TASK BRIEF - Start with the first line of the material. Repeat each line exactly through the one that contains "Inductive CdcOpType := CdcInsert".
---- MATERIALS PROVIDED
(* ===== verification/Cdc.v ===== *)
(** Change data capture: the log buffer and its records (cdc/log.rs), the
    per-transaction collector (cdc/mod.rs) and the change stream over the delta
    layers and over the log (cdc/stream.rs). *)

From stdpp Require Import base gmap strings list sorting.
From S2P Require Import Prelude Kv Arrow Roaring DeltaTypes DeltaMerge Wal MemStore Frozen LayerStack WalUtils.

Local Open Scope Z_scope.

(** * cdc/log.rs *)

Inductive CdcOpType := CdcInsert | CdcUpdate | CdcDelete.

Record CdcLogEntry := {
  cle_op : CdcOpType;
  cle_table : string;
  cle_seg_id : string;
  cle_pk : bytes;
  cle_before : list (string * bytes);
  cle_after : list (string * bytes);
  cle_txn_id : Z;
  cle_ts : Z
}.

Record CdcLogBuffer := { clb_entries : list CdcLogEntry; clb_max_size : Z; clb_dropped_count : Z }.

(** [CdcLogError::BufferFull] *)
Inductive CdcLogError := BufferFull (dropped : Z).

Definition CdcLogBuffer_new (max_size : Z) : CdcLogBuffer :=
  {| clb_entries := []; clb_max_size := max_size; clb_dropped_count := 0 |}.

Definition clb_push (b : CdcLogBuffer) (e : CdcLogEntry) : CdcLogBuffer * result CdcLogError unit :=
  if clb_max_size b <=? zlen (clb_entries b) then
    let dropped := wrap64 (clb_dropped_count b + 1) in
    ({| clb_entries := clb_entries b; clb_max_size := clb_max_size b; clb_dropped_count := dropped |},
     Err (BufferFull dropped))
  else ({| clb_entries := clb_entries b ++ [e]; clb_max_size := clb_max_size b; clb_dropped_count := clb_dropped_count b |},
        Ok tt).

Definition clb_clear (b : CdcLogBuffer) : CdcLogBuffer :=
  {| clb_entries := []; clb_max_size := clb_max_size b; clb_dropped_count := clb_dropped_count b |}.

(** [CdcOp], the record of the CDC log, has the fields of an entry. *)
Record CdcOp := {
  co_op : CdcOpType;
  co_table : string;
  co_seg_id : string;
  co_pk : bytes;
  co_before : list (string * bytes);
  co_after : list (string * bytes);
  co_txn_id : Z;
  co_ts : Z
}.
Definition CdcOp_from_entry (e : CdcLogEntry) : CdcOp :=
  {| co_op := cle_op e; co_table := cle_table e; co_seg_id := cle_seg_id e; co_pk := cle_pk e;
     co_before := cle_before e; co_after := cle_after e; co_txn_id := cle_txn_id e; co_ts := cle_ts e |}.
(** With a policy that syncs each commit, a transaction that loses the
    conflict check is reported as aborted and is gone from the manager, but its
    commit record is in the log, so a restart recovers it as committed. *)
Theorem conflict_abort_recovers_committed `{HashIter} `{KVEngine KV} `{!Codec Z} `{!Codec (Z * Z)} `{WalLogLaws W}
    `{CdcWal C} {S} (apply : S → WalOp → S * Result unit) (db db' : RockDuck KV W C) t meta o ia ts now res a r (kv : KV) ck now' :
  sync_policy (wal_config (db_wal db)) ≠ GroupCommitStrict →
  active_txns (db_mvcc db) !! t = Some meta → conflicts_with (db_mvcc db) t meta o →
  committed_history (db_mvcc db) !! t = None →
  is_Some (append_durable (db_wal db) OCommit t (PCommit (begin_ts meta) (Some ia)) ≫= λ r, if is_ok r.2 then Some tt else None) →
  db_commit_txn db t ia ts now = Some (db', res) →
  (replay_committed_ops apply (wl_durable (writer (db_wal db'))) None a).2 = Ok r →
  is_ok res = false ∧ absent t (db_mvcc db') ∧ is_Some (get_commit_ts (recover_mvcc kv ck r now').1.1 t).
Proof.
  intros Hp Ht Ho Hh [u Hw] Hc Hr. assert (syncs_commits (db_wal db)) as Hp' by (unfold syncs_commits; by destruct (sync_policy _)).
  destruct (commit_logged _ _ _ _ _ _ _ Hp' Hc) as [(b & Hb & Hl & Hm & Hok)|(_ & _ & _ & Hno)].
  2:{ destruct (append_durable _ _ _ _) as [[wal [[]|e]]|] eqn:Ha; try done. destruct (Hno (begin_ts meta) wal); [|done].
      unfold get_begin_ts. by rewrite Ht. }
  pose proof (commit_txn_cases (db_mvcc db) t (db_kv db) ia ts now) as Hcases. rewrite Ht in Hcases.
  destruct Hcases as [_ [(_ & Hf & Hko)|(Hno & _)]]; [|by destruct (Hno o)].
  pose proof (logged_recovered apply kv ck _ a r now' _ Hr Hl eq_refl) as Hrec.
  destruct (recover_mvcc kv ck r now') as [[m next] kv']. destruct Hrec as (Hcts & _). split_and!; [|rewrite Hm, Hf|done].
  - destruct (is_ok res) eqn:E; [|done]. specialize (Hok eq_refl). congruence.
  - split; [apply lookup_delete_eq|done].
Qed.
--------
ANSWER -
(* ===== verification/Cdc.v ===== *)
(** Change data capture: the log buffer and its records (cdc/log.rs), the
    per-transaction collector (cdc/mod.rs) and the change stream over the delta
    layers and over the log (cdc/stream.rs). *)

From stdpp Require Import base gmap strings list sorting.
From S2P Require Import Prelude Kv Arrow Roaring DeltaTypes DeltaMerge Wal MemStore Frozen LayerStack WalUtils.

Local Open Scope Z_scope.

(** * cdc/log.rs *)

Inductive CdcOpType := CdcInsert | CdcUpdate | CdcDelete.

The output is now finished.